> [What to do]: Your task is to count the lines of the records that contain "result". Answer with the number and nothing else.

> [Available records]:
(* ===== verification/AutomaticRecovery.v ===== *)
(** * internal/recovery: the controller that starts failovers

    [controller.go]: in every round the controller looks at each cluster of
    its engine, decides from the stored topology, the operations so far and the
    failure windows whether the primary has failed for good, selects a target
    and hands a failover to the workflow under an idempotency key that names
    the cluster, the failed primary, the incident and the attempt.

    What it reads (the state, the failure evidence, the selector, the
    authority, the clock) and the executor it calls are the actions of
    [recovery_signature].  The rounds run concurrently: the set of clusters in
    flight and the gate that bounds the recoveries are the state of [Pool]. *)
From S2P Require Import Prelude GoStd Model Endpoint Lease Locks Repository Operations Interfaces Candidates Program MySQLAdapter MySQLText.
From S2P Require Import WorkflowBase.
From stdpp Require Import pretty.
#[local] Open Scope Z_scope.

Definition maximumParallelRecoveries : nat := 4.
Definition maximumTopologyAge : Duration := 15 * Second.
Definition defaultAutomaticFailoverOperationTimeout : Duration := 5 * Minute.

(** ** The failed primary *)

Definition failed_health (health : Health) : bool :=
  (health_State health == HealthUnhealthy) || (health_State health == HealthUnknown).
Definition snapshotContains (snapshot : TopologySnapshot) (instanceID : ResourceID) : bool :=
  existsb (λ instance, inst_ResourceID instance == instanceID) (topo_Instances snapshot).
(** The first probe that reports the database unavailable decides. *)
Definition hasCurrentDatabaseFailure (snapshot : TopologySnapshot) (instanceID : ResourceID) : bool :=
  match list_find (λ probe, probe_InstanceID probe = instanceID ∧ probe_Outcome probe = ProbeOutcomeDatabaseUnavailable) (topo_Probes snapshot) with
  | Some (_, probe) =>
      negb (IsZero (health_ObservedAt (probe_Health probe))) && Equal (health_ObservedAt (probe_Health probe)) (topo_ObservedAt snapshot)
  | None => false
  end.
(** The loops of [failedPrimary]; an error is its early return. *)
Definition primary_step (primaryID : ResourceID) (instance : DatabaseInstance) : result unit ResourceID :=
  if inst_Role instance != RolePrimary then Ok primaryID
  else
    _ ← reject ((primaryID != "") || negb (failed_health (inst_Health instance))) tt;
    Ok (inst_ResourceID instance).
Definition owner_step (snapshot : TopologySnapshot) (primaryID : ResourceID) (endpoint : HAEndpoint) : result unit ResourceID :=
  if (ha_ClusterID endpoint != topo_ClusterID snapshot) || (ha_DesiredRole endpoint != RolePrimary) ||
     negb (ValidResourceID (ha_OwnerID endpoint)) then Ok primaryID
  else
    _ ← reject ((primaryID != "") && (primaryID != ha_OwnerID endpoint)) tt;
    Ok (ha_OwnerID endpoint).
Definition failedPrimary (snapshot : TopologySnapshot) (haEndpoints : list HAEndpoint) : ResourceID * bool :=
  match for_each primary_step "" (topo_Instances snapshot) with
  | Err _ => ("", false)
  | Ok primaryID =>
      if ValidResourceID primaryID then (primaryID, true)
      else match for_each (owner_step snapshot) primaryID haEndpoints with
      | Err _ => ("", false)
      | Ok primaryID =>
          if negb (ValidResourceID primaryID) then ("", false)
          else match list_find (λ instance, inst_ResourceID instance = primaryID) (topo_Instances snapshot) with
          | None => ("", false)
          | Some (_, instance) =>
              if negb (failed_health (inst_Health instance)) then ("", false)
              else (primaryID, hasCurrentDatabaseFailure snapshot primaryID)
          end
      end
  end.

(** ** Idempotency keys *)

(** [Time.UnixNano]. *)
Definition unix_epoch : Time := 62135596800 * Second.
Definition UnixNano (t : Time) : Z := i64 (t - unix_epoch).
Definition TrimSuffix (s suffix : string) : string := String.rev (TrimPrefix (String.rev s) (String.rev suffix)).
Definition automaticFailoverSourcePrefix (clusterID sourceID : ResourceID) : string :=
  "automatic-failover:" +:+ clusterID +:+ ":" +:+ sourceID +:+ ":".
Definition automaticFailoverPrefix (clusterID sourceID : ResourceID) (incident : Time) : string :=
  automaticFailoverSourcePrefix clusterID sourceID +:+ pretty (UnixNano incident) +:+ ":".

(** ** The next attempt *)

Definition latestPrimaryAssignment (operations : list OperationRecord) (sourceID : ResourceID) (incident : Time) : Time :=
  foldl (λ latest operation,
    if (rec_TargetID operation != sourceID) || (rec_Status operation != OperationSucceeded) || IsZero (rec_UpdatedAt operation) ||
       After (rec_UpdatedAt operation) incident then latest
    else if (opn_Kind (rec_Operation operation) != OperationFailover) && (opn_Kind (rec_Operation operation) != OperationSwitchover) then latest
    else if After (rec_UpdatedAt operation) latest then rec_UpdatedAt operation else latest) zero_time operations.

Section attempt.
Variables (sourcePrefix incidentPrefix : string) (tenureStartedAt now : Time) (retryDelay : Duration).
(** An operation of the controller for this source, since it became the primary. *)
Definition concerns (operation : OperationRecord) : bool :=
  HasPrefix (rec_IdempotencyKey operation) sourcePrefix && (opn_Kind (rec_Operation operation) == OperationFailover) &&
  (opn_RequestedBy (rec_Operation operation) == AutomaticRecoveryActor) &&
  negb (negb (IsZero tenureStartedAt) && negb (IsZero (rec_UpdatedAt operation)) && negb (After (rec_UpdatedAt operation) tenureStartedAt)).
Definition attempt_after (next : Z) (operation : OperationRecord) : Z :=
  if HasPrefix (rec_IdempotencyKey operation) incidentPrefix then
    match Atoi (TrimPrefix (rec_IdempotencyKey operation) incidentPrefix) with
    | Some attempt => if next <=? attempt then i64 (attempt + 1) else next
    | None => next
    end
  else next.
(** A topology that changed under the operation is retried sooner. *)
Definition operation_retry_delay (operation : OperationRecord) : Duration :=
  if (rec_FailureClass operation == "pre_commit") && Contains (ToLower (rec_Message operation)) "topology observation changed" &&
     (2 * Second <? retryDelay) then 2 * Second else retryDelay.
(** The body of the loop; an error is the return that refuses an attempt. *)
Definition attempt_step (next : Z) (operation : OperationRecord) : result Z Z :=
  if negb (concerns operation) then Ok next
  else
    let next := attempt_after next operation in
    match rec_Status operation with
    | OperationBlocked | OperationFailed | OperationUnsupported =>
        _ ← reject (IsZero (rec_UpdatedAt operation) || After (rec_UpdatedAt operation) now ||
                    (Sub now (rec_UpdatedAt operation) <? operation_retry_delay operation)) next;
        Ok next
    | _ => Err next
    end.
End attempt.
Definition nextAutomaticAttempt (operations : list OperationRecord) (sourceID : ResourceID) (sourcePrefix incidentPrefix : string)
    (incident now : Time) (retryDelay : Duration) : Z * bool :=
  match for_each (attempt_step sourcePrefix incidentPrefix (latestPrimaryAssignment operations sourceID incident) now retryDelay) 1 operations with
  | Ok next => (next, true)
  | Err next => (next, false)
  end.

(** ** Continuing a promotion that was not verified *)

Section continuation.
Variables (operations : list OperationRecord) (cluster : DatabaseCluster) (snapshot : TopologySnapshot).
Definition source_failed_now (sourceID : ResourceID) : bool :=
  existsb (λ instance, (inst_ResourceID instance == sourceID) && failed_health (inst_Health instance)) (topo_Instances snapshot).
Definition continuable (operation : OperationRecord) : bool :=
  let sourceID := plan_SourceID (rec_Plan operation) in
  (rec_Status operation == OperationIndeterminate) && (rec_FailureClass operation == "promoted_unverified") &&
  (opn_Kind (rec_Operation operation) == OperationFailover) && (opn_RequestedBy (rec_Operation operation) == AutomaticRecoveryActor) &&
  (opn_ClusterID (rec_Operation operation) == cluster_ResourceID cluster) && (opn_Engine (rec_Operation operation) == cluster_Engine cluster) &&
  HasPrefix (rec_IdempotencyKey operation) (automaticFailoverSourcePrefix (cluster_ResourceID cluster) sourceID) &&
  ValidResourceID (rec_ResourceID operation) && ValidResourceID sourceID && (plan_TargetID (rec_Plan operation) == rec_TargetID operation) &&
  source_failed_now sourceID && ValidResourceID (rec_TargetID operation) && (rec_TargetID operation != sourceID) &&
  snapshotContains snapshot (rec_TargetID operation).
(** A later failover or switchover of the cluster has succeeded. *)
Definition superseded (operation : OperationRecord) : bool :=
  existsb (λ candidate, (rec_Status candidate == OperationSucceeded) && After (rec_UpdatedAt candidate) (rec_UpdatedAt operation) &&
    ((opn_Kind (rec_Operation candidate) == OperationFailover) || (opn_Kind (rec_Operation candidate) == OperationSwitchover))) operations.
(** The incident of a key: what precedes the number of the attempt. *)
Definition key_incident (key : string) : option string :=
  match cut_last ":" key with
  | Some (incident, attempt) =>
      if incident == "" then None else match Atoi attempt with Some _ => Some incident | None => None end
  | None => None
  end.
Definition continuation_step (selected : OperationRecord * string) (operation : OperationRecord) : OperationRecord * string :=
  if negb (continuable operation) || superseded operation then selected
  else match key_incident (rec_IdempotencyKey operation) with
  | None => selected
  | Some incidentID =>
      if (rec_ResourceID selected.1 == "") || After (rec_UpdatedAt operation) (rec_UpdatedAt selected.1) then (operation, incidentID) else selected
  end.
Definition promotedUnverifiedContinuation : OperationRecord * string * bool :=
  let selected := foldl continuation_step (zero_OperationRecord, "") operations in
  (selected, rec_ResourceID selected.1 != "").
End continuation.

> [Task response]: 3